(** A link to a file of the same bytes counts as the file; a link to nothing is written
    through. *)
Lemma link_counts :
  merge_immutable_tree [("f", RegularFile (as_bytes "x"))]
    {[ "f" := LinkNode "g"; "g" := FileNode (as_bytes "x") ]}
  = (Ok (), {[ "f" := LinkNode "g"; "g" := FileNode (as_bytes "x") ]}) ∧
  merge_immutable_tree [("f", RegularFile (as_bytes "x"))] {[ "f" := LinkNode "g" ]}
  = (Ok (), {[ "f" := LinkNode "g"; "g" := FileNode (as_bytes "x") ]}).
Proof. split; vm_compute; reflexivity. Qed.

Lemma target_linkless l path node :
  all_contents "" source = Some l → (path, node) ∈ l → linkless target path.
Proof.
  intros Hl Hin q destination Hq Ht. vm_compute in Hl. injection Hl as <-.
  assert (q = "elsewhere") as ->.
  { unfold target in Ht. repeat (apply lookup_insert_Some in Ht as [[<- Ht] | [_ Ht]]; [done |]).
    by apply lookup_singleton_Some in Ht as [<- _]. }
  rewrite !elem_of_cons in Hin.
  destruct Hin as [[= -> _] | [[= -> _] | [[= -> _] | [[= -> _] | Hin%elem_of_nil]]]];
    [vm_compute in Hq; discriminate Hq .. | done].
Qed.

Lemma merge_is_union_witness :
  target ⊆ merged ∧
  ∃ l, all_contents "" source = Some l ∧ holds_all l merged ∧
    ∀ path node, merged !! path = Some node → target !! path = Some node ∨ (path, node) ∈ l.
Proof.
  destruct (proj1 (proj2 (merge_is_union source target) target_linkless merged) merges)
    as (l & Hl & Hsub & Hall & Hfrom).
  split; [exact Hsub |]. exists l. split; [exact Hl | split; [exact Hall | exact Hfrom]].
Defined.
End Examples.
Lemma recovery_crash e ulid s s' :
  settled → attempt e → leftover e (canonical s) →
  crashes (recovery_effects to_vec_pretty (retained_at ulid) verified origin first
             (evidence_files e (canonical s))) s s' →
  leftover e (canonical s').
Proof.
  intros Hsettled Hattempt Hleft. rewrite recovery_effects_split.
  intros [Hcrash | (s1 & Hs1 & [k Hk]%crashes_preserve)]%crashes_app.
  - by rewrite (crashes_local _ _ _ (recovery_effects_local _ _ _) Hcrash).
  - pose proof (perform_local _ _ _ (recovery_effects_local _ _ _) Hs1) as Hc.
    edestruct (evidence_NoDup e (canonical s)) as [Hnd1 Hnd2]; [done.. |].
    apply preserve_all_Ok in Hk as (Hout & Hin & _);
      [| rewrite fmap_take; eapply sublist_NoDup, sublist_take; assumption..].
    rewrite Hc in Hout. by eapply leftover_moved.
Qed.

(** The next recovery finds the evidence, moves all of it out of the canonical tree and keeps
    every byte. *)
Lemma recovery_succeeds e ulid s :
  settled → attempt e → leftover e (canonical s) → place ulid (local s) →
  (∀ v, ∃ b, to_vec_pretty v = Ok b) → ∃ moved s',
    recover_unpublished_append display to_vec_pretty git_index git_history fuel origin first
      (accepted_frontier_hash verified) ulid s = Ok (moved, s') ∧
    clear (canonical s') ∧
    ∀ q node, canonical s !! q = Some node → canonical s' !! q = Some node ∨
      ∃ retained name, moved = Some retained ∧ local s' !! (retained +:+ "/" +:+ name) = Some node.
Proof.
  intros Hsettled Hattempt Hleft Hplace Hpretty. unfold recover_unpublished_append.
  rewrite (plan_leftover e) by done. cbn [mbind result_bind].
  destruct (canonical s !! segment) as [node|] eqn:Hseg; cbn [is_some_b]; last first.
  { exists None, s. split_and!; [done | by eapply leftover_none | by left]. }
  change (RECOVERY_ROOT +:+ "/" +:+ ulid) with (retained_at ulid).
  set (fs := evidence_files e (canonical s)). rewrite recovery_effects_split.
  destruct (Hpretty (evidence_json verified origin first fs)) as [content Hcontent].
  destruct (recovery_prepared ulid fs content s Hplace Hcontent) as (l & Hl & Hempty).
  edestruct (evidence_NoDup e (canonical s)) as [Hnd1 Hnd2]; [done.. |].
  destruct (preserve_all_total (retained_at ulid) fs {| canonical := canonical s; local := l |})
    as [s' Hs']; [done.. | | |].
  { intros [path name] Hin. eapply evidence_in in Hin; [|done..]. naive_solver. }
  { intros [path name] Hin. eapply evidence_in in Hin; [|done..]. apply Hempty. naive_solver. }
  exists (Some (retained_at ulid)), s'.
  pose proof (preserve_all_Ok _ _ _ _ Hs' Hnd1 Hnd2) as (Hout & Hin & Hmoved & _).
  split_and!.
  - unfold perform_all. rewrite fold_result_app. unfold perform_all in Hl. rewrite Hl.
    cbn [mbind result_bind]. fold (perform_all ((λ file, Atomic (preserve (retained_at ulid) file)) <$> fs)
      {| canonical := canonical s; local := l |}). by rewrite perform_preserve, Hs'.
  - apply (leftover_none e); [done.. | |].
    + apply (leftover_moved e (canonical s) Hsettled Hattempt Hleft (length fs)); rewrite firstn_all;
        [apply Hout | apply Hin].
    + apply Hin, list_elem_of_fmap. exists (segment, "segment.jsonl"). split; [done |].
      unfold fs, evidence_files. rewrite Hseg, !elem_of_app. right. right. by left.
  - intros q n Hq. destruct (decide (q ∈ fs.*1)) as [Hf | Hf]; [|left; by rewrite Hout].
    right. apply list_elem_of_fmap in Hf as (file & -> & Hf). exists (retained_at ulid), file.2.
    split; [done |]. by rewrite Hmoved.
Qed.

(** ** An append, stopped anywhere *)

(** The effects of [seal_effects] before the last. *)
Definition unfinished (e : Evidence) (ulid1 ulid2 : string) (head : bytes) : list Effect :=
  let write := WriteCanonical "create parent directory" "create immutable file" in
  [WriteCanonical "create origin segment directory" "create segment temporary file"
     (segment_temp origin ulid1) (ev_segment e);
   Atomic (on_canonical (rename_file "publish immutable segment" (segment_temp origin ulid1) segment));
   write manifest (ev_manifest e);
   write (ev_path e) (ev_frontier e);
   write (head_temp ulid2) head].

Definition grows (t t' : LocalTree) (q : string) : Prop :=
  t' !! q = t !! q ∨ needed q ∧ t !! q = None ∧ t' !! q = Some LocalDirectory ∨
  temporary q ∧ base !! q = None ∧ t !! q ≠ Some LocalDirectory.

Lemma partly_Ok path content t t' :
  partly_created path content t t' →
  (∀ q, q ≠ path → t' !! q = t !! q ∨
     (q ∈ parents path ∧ t !! q = None ∧ t' !! q = Some LocalDirectory)) ∧
  (t' !! path = t !! path ∨
   t !! path = None ∧ ∃ p, p `prefix_of` content ∧ t' !! path = Some (LocalFile p 1) ∧ above path t').
Proof.
  intros (make & create & n & [[_ Hsame]%make_directories_Ok |
    (p & Hp & (Hnone & Hnew & Hdirs & Hsame)%create_new_Ok)]).
  - split.
    + intros q _. destruct (Hsame q) as [? | (Hq & ? & ?)]; [by left | right].
      split; [|done]. by eapply elem_of_take in Hq as (? & ?%list_elem_of_lookup_2 & _).
    + destruct (Hsame path) as [? | (Hq & ? & ?)]; [by left |].
      destruct (parents_no_self path).
      by eapply elem_of_take in Hq as (? & ?%list_elem_of_lookup_2 & _).
  - split; [done | right]. split; [done |]. by exists p.
Qed.

Lemma create_partly make create path content t t' :
  create_new make create path content t = Ok t' → partly_created path content t t'.
Proof. intros Hrun. exists make, create, 0. right. by exists content. Qed.

Section growing.
Context (e : Evidence) (t t' : LocalTree).
Context (Hsettled : settled) (Hattempt : attempt e) (Hleft : leftover e t).

Lemma needed_parents path :
  path = segment ∨ path = manifest ∨ path = ev_path e ∨ temporary path →
  ∀ d, d ∈ parents path → needed d.
Proof.
  intros Hpath d. assert (∀ name, one_name name → d ∈ parents (FRONTIERS +:+ "/" +:+ name) → needed d)
    as Hfrontier.
  { intros name Hname. rewrite parents_in_frontiers by done. rewrite !elem_of_cons, elem_of_nil.
    intros [-> | [-> | []]]; right; auto. }
  destruct Hpath as [-> | [-> | [-> | (ulid & Hulid & [-> | ->])]]].
  - intros Hd. left. by left.
  - intros Hd. left. by right.
  - destruct (at_path _ Hattempt) as (hex & -> & Hhex). apply Hfrontier.
    apply padded_one_name; [by apply one_name_closed | | by apply one_name_closed].
    apply hex_one_name. unfold is_lower_hex_64 in Hhex. by apply andb_true_iff in Hhex as [_ ?].
  - rewrite parents_segment_temp by done. intros Hd. left. by left.
  - rewrite head_temp_name. apply Hfrontier.
    apply padded_one_name; [by apply one_name_closed | done | by apply one_name_closed].
Qed.

Lemma needed_ne d : needed d → d ≠ segment ∧ d ≠ manifest ∧ d ≠ ev_path e ∧ ¬ temporary d.
Proof.
  intros (? & ? & ? & Hno)%needed_no_file. destruct (at_path _ Hattempt) as (hex & -> & _).
  by split_and!.
Qed.
(** What a successful [git ls-remote] of one ref prints. *)
Definition ls_remote_text (w : World) (reference : string) : string :=
  match current w reference with
  | None => ""
  | Some commit => commit +:+ String "009" "" +:+ reference +:+ newline
  end.

(** Directories as Git records them: whether a tree object is what [git add -A] and
    [git write-tree] make of a directory with that content, or a checkout of the tree object
    leaves that content. *)
Class GitTrees := { tree_holds : string → WorkTree → Prop }.

(** A commit and what is in its tree. *)
Definition committed `{GitTrees} (w : World) (commit : string) (content : WorkTree) : Prop :=
  ∃ c, objects w !! commit = Some c ∧ tree_holds (commit_tree c) content.

(** [git commit-tree] writes a commit whose parents exist; equal names are equal objects. *)
Definition commits (w : World) (tree : string) (parents : list string) (message : bytes)
    (id : string) (w' : World) : Prop :=
  ∃ c, commit_tree c = tree ∧ commit_parents c = parents ∧ commit_message c = message ∧
    one_line tree = true ∧ one_line (identity c) = true ∧ is_object_name id = true ∧
    (∀ p, p ∈ parents → is_Some (objects w !! p)) ∧
    (objects w !! id = None ∨ objects w !! id = Some c) ∧
    w' = add_commit id c w.

(** A push the remote accepts: a ref that already has the value stays; a lease needs the
    expected value; without one only a new ref or a fast-forward is accepted. *)
Definition pushes (w : World) (commit reference : string)
    (allowed : option string → Prop) (w' : World) : Prop :=
  is_Some (objects w !! commit) ∧
  ((current w reference = Some commit ∧ w' = w) ∨
   (allowed (current w reference) ∧ w' = set_ref reference commit w)).

Definition fast_forward (w : World) (commit : string) (current : option string) : Prop :=
  match current with None => True | Some old => ancestor w old commit end.

(** The process ran to the end and exited with zero. *)
Definition succeeded {E} (out : result E Output) : Prop :=
  match out with Ok o => success o = true | Err _ => False end.

(** A push or a new commit may take effect although the process failed later. The commands
    that only touch the local clone leave the shared state alone; a worktree is only added for
    a commit that is there. *)
Definition git_exec `{GitTrees} (w : World) (c : GitCommand) (out : result string Output) (w' : World)
    : Prop :=
  match c with
  | LsRemote _ reference =>
      w' = w ∧ (∀ o, out = Ok o → success o = true → stdout o = ls_remote_text w reference)
  | CatCommit id =>
      w' = w ∧ (∀ o, out = Ok o → success o = true →
        ∃ c, objects w !! id = Some c ∧ stdout o = commit_text c)
  | PushNew _ commit reference =>
      (w' = w ∧ ¬ succeeded out) ∨ pushes w commit reference (fast_forward w commit) w'
  | PushCas _ commit reference expected =>
      (w' = w ∧ ¬ succeeded out) ∨ pushes w commit reference (λ cur, cur = expected) w'
  | IsAncestor a d =>
      w' = w ∧ (∀ o, out = Ok o → exit_code o = Some 0%Z → ancestor w a d)
  | WorktreeAdd _ commit =>
      w' = w ∧ (succeeded out → is_object_name commit = true → is_Some (objects w !! commit))
  | WriteTree content =>
      w' = w ∧ (∀ o, out = Ok o → success o = true → tree_holds (trim (stdout o)) content)
  | RemoteGetUrl _ | StatusPorcelain | RevParse _ | Fetch _ _ _ | MergeFfOnly _
  | UpdateRef _ _ | CommitTree _ _ | AddAll => w' = w
  end.
Definition git_input_exec (w : World) (c : GitCommand) (input : bytes)
    (out : result (Stage * string) Output) (w' : World) : Prop :=
  match c with
  | CommitTree tree parents =>
      (w' = w ∧ ¬ succeeded out) ∨
      (∃ id, commits w tree parents input id w' ∧
        ∀ o, out = Ok o → success o = true → stdout o = id +:+ newline)
  | _ => w' = w
  end.
Lemma check_previous_spec q now previous_commit (Q : () → World → Prop) w :
  good w →
  (∀ p, previous_commit = Some p → ∃ s, lease_at w p = Some s ∧ (stamp (lease_body s) <= now)%N) →
  (∀ w', later w w' → may_follow w' now previous_commit → Q () w') →
  wpx (check_previous q now previous_commit) Q w.
Proof.
  intros Hw Hp HQ. destruct previous_commit as [p|]; cbn [check_previous].
  - destruct (Hp p eq_refl) as (s & Hs & Hst).
    apply bind_spec; [done |]. apply harmless_fetch; [done |]. intros [] w1 Hw1 _.
    apply bind_spec; [by eapply later_good |]. apply read_lease_spec; [by eapply later_good |].
    intros s' w2 Hw2 Hs' _. apply store_spec. intros [] w3 Hno Hw3. apply bail_if_Ok in Hno.
    assert (later w w3) as Hend by chain.
    assert (lease_at w3 p = Some s) as Hs3 by (eapply lease_at_grows; [apply Hend | done]).
    apply (lease_at_grows w2 w3) in Hs'; [|apply Hw3]. rewrite Hs3 in Hs'. injection Hs' as <-.
    apply HQ; [done |]. exists s. split_and!; [done | done |]. intros Hheld.
    rewrite Hheld in Hno. by apply N.leb_gt.
  - apply ret_spec. intros w' Hw'. by apply HQ.
Qed.

(** The next entry of a lease ref whose value a client read. *)
Lemma entry_acquired w r commit signed older now :
  lease_at w commit = Some signed → older = log w r →
  state (lease_body signed) = "acquired" → not_before_utc_ms (lease_body signed) = now →
  lease_ok (lease_body signed) → (now <= clock w)%N →
  previous_lease_commit (lease_body signed) = current w r →
  may_follow w now (current w r) →
  entry w commit older.
Proof.
  intros Hs -> Hstate Hnow Hok Hclock Hprev Hmay. exists signed.
  assert (stamp (lease_body signed) = now) as Hst by (unfold stamp; by rewrite decide_True).
  split_and!; [done | apply Hok | lia |]. unfold current in *.
  destruct (log w r) as [|p older]; [done |]. split; [done |].
  destruct Hmay as (q & Hq & Hqst & Hheld). exists q.
  split_and!; [done | lia |]. left. split; [done |]. by rewrite Hnow.
Qed.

::::

A word-for-word copy of the entries, from the first line through the line containing "rewrite !elem_of_cons in Hin.", is the whole answer.

(** A link to a file of the same bytes counts as the file; a link to nothing is written
    through. *)
Lemma link_counts :
  merge_immutable_tree [("f", RegularFile (as_bytes "x"))]
    {[ "f" := LinkNode "g"; "g" := FileNode (as_bytes "x") ]}
  = (Ok (), {[ "f" := LinkNode "g"; "g" := FileNode (as_bytes "x") ]}) ∧
  merge_immutable_tree [("f", RegularFile (as_bytes "x"))] {[ "f" := LinkNode "g" ]}
  = (Ok (), {[ "f" := LinkNode "g"; "g" := FileNode (as_bytes "x") ]}).
Proof. split; vm_compute; reflexivity. Qed.

Lemma target_linkless l path node :
  all_contents "" source = Some l → (path, node) ∈ l → linkless target path.
Proof.
  intros Hl Hin q destination Hq Ht. vm_compute in Hl. injection Hl as <-.
  assert (q = "elsewhere") as ->.
  { unfold target in Ht. repeat (apply lookup_insert_Some in Ht as [[<- Ht] | [_ Ht]]; [done |]).
    by apply lookup_singleton_Some in Ht as [<- _]. }
  rewrite !elem_of_cons in Hin.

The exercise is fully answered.